Access to birth control has ushered in a generation of healthy, empowered women and families and thanks to the Affordable Care Act, birth control is now covered as part of the preventive benefit, without a co-pay. 

“These benefits will only be expanded thanks to the Affordable Care Act’s birth control benefit, which enables millions of women to get access to the full range of FDA-approved birth control options without a co-pay.  We celebrate the Affordable Care Act and will continue our work to breaking down barriers so that every woman — no matter where she lives or who her boss is — has access to its contraception and basic preventive health care,” continued Stoesz.

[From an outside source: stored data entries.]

(** X18: the port [NewServer] listens on. With [PORT] unset or empty it is
    8080, silently. A [PORT] of decimal digits gives that number when it fits
    a 64-bit signed integer, and a minus sign before the digits gives the
    negative number: the port is not checked against any range. A [PORT]
    with a byte that is not a digit after an optional sign, or a sign alone,
    gives 8080 and a warning. A warning is printed only with a fall back to
    8080. *)
Theorem NewServer_listen_port (PORT : string) :
  (PORT = EmptyString -> NewServer_port Quote PORT = (8080%Z, []))
  /\ (PORT <> EmptyString -> all_digits PORT = true ->
      decimal_value PORT 0 <= 2 ^ 63 - 1 ->
      NewServer_port Quote PORT = (Z.of_N (decimal_value PORT 0), []))
  /\ (forall d, PORT = String "-" d -> d <> EmptyString -> all_digits d = true ->
                decimal_value d 0 <= 2 ^ 63 ->
                NewServer_port Quote PORT = ((- Z.of_N (decimal_value d 0))%Z, []))
  /\ (PORT <> EmptyString ->
      all_digits (unsigned_part PORT) = false \/ unsigned_part PORT = EmptyString ->
      fst (NewServer_port Quote PORT) = 8080%Z
      /\ exists line, snd (NewServer_port Quote PORT) = [EvStdout line])
  /\ (snd (NewServer_port Quote PORT) = [] \/ fst (NewServer_port Quote PORT) = 8080%Z).
Proof.
  split; [|split; [|split; [|split]]].
  - intros ->. reflexivity.
  - intros Hne Hd Hle. unfold NewServer_port.
    destruct (String.eqb_spec PORT EmptyString) as [?|_]; [contradiction|].
    rewrite (Atoi_digits PORT Hne Hd).
    apply N.leb_le in Hle. now rewrite Hle.
  - intros d -> Hne Hd Hle. unfold NewServer_port.
    change (String.eqb (String "-" d) EmptyString) with false. cbv iota.
    now rewrite (Atoi_negative d Hne Hd Hle).
  - intros Hne Hbad. unfold NewServer_port.
    destruct (String.eqb_spec PORT EmptyString) as [?|_]; [contradiction|].
    destruct (Atoi_non_digit PORT Hne Hbad) as (v & e & ->). simpl. eauto.
  - unfold NewServer_port.
    destruct (Atoi _) as [port [e|]]; simpl; [now right | now left].
Qed.

End ListenAddress.

Section StoreFailures.
Variable fmt : Time -> string.
Variable Quote : string -> string.
Context {Store : Type}.
Variable repo : TodoRepository Store.

(** X19: when the first repository call of a request fails with an error
    other than record-not-found, each of the five todo handlers answers 500
    with its own fixed message, whatever the text of the store error is,
    even a text containing the words not found. *)
Theorem store_failure_is_500_with_fixed_message (idStr : string)
    (req : UpdateTodoRequest) (creq : CreateTodoRequest)
    (s s1 : Store) (err : error) (t : Todo) :
  let svc := NewTodoService fmt repo in
  let failed (m : string) :=
    {| StatusCode := StatusInternalServerError; Body := JError m |} in
  (invalid_id (ParseUint idStr) = false ->
   FindByID repo (decimal_value idStr 0) s = (Err err, s1) ->
   Is_ErrRecordNotFound err = false ->
   value (getTodoByIDHandler svc idStr s) = failed "Failed to retrieve todo"
   /\ value (updateTodoHandler svc idStr (inl req) s) = failed "Failed to update todo"
   /\ value (deleteTodoHandler svc idStr s) = failed "Failed to delete todo")
  /\ (GetAll repo s = (Err err, s1) ->
      value (getAllTodosHandler svc s) = failed "Failed to retrieve todos")
  /\ (req_Title creq <> EmptyString ->
      Create repo (newTodo_of creq) s = ((t, Some err), s1) ->
      value (createTodoHandler Quote svc (inl creq) s) = failed "Failed to create todo").
Proof.
  intros svc failed. subst svc failed. cbv beta. split; [|split].
  - intros Hid Hf Hnf.
    unfold getTodoByIDHandler, updateTodoHandler, deleteTodoHandler.
    rewrite Hid, (handler_id idStr Hid).
    unfold svc_call, bind, emit, NewTodoService, svc_GetTodoByID, svc_UpdateTodo,
           svc_DeleteTodo.
    rewrite GetTodoByID_run, DeleteTodo_run,
            (UpdateTodo_lookup_failed fmt repo _ req s s1 err Hf), Hf, Hnf.
    repeat split.
  - intros Hf.
    unfold getAllTodosHandler, svc_call, bind, emit, NewTodoService, svc_GetAllTodos.
    rewrite GetAllTodos_run, Hf. reflexivity.
  - intros Hne Hf.
    unfold createTodoHandler, svc_call, bind, emit, NewTodoService, svc_CreateTodo.
    rewrite (CreateTodo_nonempty_title fmt repo creq s Hne), Hf. reflexivity.
Qed.

End StoreFailures.

(** ** The further properties on concrete requests *)

Lemma failed_lookup_stops_update_and_delete_witness :
  let s := brokenStore (errorString "connection refused") in
  FindByID memRepo 1 s = (Err (errorString "connection refused"), s)
  /\ repo_calls (trace (UpdateTodo show_instant memRepo 1
                          (mkUpdateTodoRequest (Some "buy bread") None) s))
     = [RepoFindByID 1]
  /\ repo_calls (trace (DeleteTodo memRepo 1 s)) = [RepoFindByID 1].
Proof.
  intros s. split; [reflexivity|].
  destruct (failed_lookup_stops_update_and_delete show_instant memRepo 1
              (mkUpdateTodoRequest (Some "buy bread") None) s s
              (errorString "connection refused") eq_refl)
    as (_ & Hu & _ & _ & Hd & _).
  split; [exact Hu | exact Hd].
Defined.

Lemma UpdateTodo_changes_title_and_completed_only_witness :
  let req := mkUpdateTodoRequest (Some "buy bread") (Some true) in
  let e' := mkTodo 1 1%Z 1%Z None "buy bread" true 7 in
  In (EvRepo (RepoUpdate e')) (trace (UpdateTodo show_instant memRepo 1 req oneTodoStore))
  /\ ID e' = ID todo1 /\ UserID e' = UserID todo1 /\ CreatedAt e' = CreatedAt todo1.
Proof.
  intros req e'.
  assert (Hin : In (EvRepo (RepoUpdate e'))
                   (trace (UpdateTodo show_instant memRepo 1 req oneTodoStore)))
    by (right; left; reflexivity).
  split; [exact Hin|].
  destruct (UpdateTodo_changes_title_and_completed_only show_instant memRepo 1 req
              oneTodoStore oneTodoStore todo1 e' eq_refl Hin)
    as (H1 & H2 & H3 & _).
  split; [exact H1 | split; [exact H2 | exact H3]].
Defined.

Lemma CreateTodo_entity_witness :
  let req := mkCreateTodoRequest "  buy milk " 7 in
  In (EvRepo (RepoCreate (newTodo_of req)))
     (trace (CreateTodo show_instant memRepo req emptyStore))
  /\ Title (newTodo_of req) = "  buy milk " /\ Completed (newTodo_of req) = false.
Proof.
  intros req.
  assert (Hin : In (EvRepo (RepoCreate (newTodo_of req)))
                   (trace (CreateTodo show_instant memRepo req emptyStore)))
    by (left; reflexivity).
  split; [exact Hin|].
  destruct (proj1 (CreateTodo_entity show_instant memRepo req emptyStore (newTodo_of req))
              Hin) as (H1 & _ & _ & H4 & _).
  split; [exact H1 | exact H4].
Defined.

Lemma UpdateTodo_same_request_twice_witness :
  let req := mkUpdateTodoRequest None (Some true) in
  FindByID memRepo 1 oneTodoStore = (Ok todo1, oneTodoStore)
  /\ Update memRepo (fst (reconcile todo1 req)) oneTodoStore
     = ((todo1_done, None), doneTodoStore)
  /\ FindByID memRepo 1 doneTodoStore = (Ok todo1_done, doneTodoStore)
  /\ repo_calls (trace (repeatM 2 (UpdateTodo show_instant memRepo 1 req) oneTodoStore))
     = [RepoFindByID 1; RepoUpdate (fst (reconcile todo1 req)); RepoFindByID 1].
Proof.
  intros req. split; [reflexivity|]. split; [reflexivity|]. split; [reflexivity|].
  exact (proj1 (proj2 (UpdateTodo_same_request_twice show_instant memRepo 1 req
                         oneTodoStore oneTodoStore doneTodoStore doneTodoStore
                         todo1 todo1_done todo1_done
                         eq_refl eq_refl eq_refl eq_refl eq_refl eq_refl))).
Defined.

Lemma GetTodoByID_after_write_witness :
  let req := mkUpdateTodoRequest None (Some true) in
  let creq := mkCreateTodoRequest "buy milk" 7 in
  value (GetTodoByID show_instant memRepo 1 doneTodoStore)
  = value (UpdateTodo show_instant memRepo 1 req oneTodoStore)
  /\ value (GetTodoByID show_instant memRepo 1 oneTodoStore)
     = value (CreateTodo show_instant memRepo creq emptyStore).
Proof.
  intros req creq. split.
  - exact (proj2 (proj1 (GetTodoByID_after_write show_instant memRepo 1 req creq
                           oneTodoStore oneTodoStore doneTodoStore doneTodoStore
                           oneTodoStore oneTodoStore todo1 todo1_done todo1)
                    eq_refl eq_refl eq_refl eq_refl)).
  - refine (proj2 (proj2 (GetTodoByID_after_write show_instant memRepo 1 req creq
                            emptyStore emptyStore emptyStore emptyStore
                            oneTodoStore oneTodoStore todo1 todo1 todo1)
                     _ eq_refl eq_refl)).
    simpl. discriminate.
Defined.

Lemma service_errors_are_fixed_messages_witness :
  value (DeleteTodo memRepo 5 emptyStore)
  = Some (errorString "todo with ID 5 not found for deletion")
  /\ exists m, errorString "todo with ID 5 not found for deletion" = errorString m
               /\ In m (service_messages 5).
Proof.
  split; [reflexivity|].
  apply (service_errors_are_fixed_messages show_instant memRepo 5
           (mkUpdateTodoRequest None None) (mkCreateTodoRequest "buy milk" 7) emptyStore).
  right. right. right. right. reflexivity.
Defined.

Lemma delete_and_update_succeed_iff_witness :
  FindByID memRepo 1 oneTodoStore = (Ok todo1, oneTodoStore)
  /\ fst (Delete memRepo 1 oneTodoStore) = None
  /\ value (DeleteTodo memRepo 1 oneTodoStore) = None.
Proof.
  split; [reflexivity|]. split; [reflexivity|].
  apply (proj2 (proj1 (delete_and_update_succeed_iff show_instant memRepo 1
                         (mkUpdateTodoRequest None None) oneTodoStore))).
  exists todo1, oneTodoStore. split; reflexivity.
Defined.

Lemma createTodoHandler_decode_failures_witness :
  let svc := NewTodoService show_instant memRepo in
  decode_kind err_unknown_foo = KUnknownField
  /\ decode_kind err_syntax_5 = KSyntax
  /\ value (createTodoHandler quote_plain svc (inr err_unknown_foo) emptyStore)
     <> value (createTodoHandler quote_plain svc (inr err_syntax_5) emptyStore).
Proof.
  intros svc. split; [reflexivity|]. split; [reflexivity|].
  apply (proj2 (proj2 (proj2 (proj2
           (createTodoHandler_decode_failures quote_plain svc
              err_unknown_foo err_syntax_5 emptyStore))))).
  simpl. discriminate.
Defined.

Lemma path_handlers_call_the_service_once_witness :
  let svc := NewTodoService show_instant memRepo in
  invalid_id (ParseUint "1") = false
  /\ final (getTodoByIDHandler svc "1" oneTodoStore)
     = final (svc_GetTodoByID svc 1 oneTodoStore)
  /\ svc_calls (trace (updateTodoHandler svc "1" (inr err_unknown_foo) oneTodoStore)) = []
  /\ final (updateTodoHandler svc "1" (inl (mkUpdateTodoRequest None (Some true)))
              oneTodoStore)
     = final (svc_UpdateTodo svc 1 (mkUpdateTodoRequest None (Some true)) oneTodoStore).
Proof.
  intros svc. split; [reflexivity|]. split; [|split].
  - exact (proj1 (proj2 (path_handlers_call_the_service_once svc "1"
                           (inr err_unknown_foo) oneTodoStore eq_refl))).
  - exact (proj1 (proj2 (proj1 (proj2 (proj2
             (path_handlers_call_the_service_once svc "1"
                (inr err_unknown_foo) oneTodoStore eq_refl)))))).
  - exact (proj2 (proj1 (proj2 (proj2
             (path_handlers_call_the_service_once svc "1"
                (inl (mkUpdateTodoRequest None (Some true))) oneTodoStore eq_refl))))).
Defined.

Lemma ParseUint_fmt_d_witness :
  fmt_d 42 = "42"
  /\ ParseUint (fmt_d 42) = (42, None)
  /\ invalid_id (ParseUint (fmt_d 42)) = false.
Proof.
  split; [reflexivity|].
  assert (H : 42 <= maxUint64) by (unfold maxUint64; lia).
  split.
  - exact (proj1 (ParseUint_fmt_d 42 H)).
  - apply (proj2 (ParseUint_fmt_d 42 H)). lia.
Defined.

Birth Control: We All Benefit – Access to Birth Control Matters for All Minnesotans is available in hard copy and on-line. To request a hard-copy, please contact Jen Aulwes, Communications Director for PPMNS.





  • Before the 1965 Supreme Court decision that legalized birth control for married couples, 32 women were dying for every 100,000 live births in this country. Today the rate is less than half that. Infant mortality has fallen even faster—from 25 deaths to fewer than seven deaths per 1,000 live births—as more children are born to parents who planned their births.


  • Each year in Minnesota, there are 46,000 unintended pregnancies costing Minnesota taxpayers $72 million dollars annually. Conversely, for every dollar invested in helping women avoid unintended pregnancy, the government saves nearly $4 in Medicaid expenditures that otherwise would have been needed – and possibly more.


  • The average woman spends about five years pregnant or trying to become pregnant, and three decades—more than three-quarters of her reproductive life—trying to avoid an unintended pregnancy. These same women make up close to 70 percent of Minnesota’s workforce.


  • 80 percent of Minnesota’s mothers work, and half are the primary breadwinners in their families. These families depend on the income that women earn - which in turn depends on the woman’s ability to time and space her children appropriately.


  • Contraception not only allows Minnesota women to support their families: historically we know it is responsible for increasing their earning potential over time. The gender wage gap shrank 10 percent in the 1980s and 30 percent in the 1990s because of increased access to the birth control pill.




·         Julia of Minneapolis, who credits access to contraceptives with her ability to start and grow her business. By 2007, there were 133,141 women-owned firms in the state—which means women own one in four of Minnesota’s businesses.


·         Tina from Owatonna who says, “Having birth control helped me to finish college and go on to be a successful, financially secure woman. I am now planning a family, a family I can provide for, and the security of birth control made that possible.”


·             Anne from the Twin Cities who says, “I have a young daughter whose congenital heart

condition may make pregnancy risky for her, once she reaches childbearing age. She should take that risk only as a choice, not because she can’t afford birth control!”




  • Seven in ten Americans believe that health insurance companies should be required to cover the full cost of birth control, just as they do for other preventive services.


  • Approximately 47 million women nationally, including one million women in Minnesota, stand to benefit from the Affordable Care Act’s women’s preventive health care provision, including no co-pay birth control.


Already, it’s estimated that nearly 27 million women nationally are benefiting from the women’s preventive services provision which went into effect last August.  


For more than 80 years, Planned Parenthood Minnesota, North Dakota, South Dakota has worked in our region to make sure all people have the information and the means to make free and responsible decisions about whether and when to have children.  Planned Parenthood operates 20 clinics in Minnesota and South Dakota and an Online Health Center, providing quality and affordable family planning, reproductive health care services and education to nearly 64,000  women and men each year.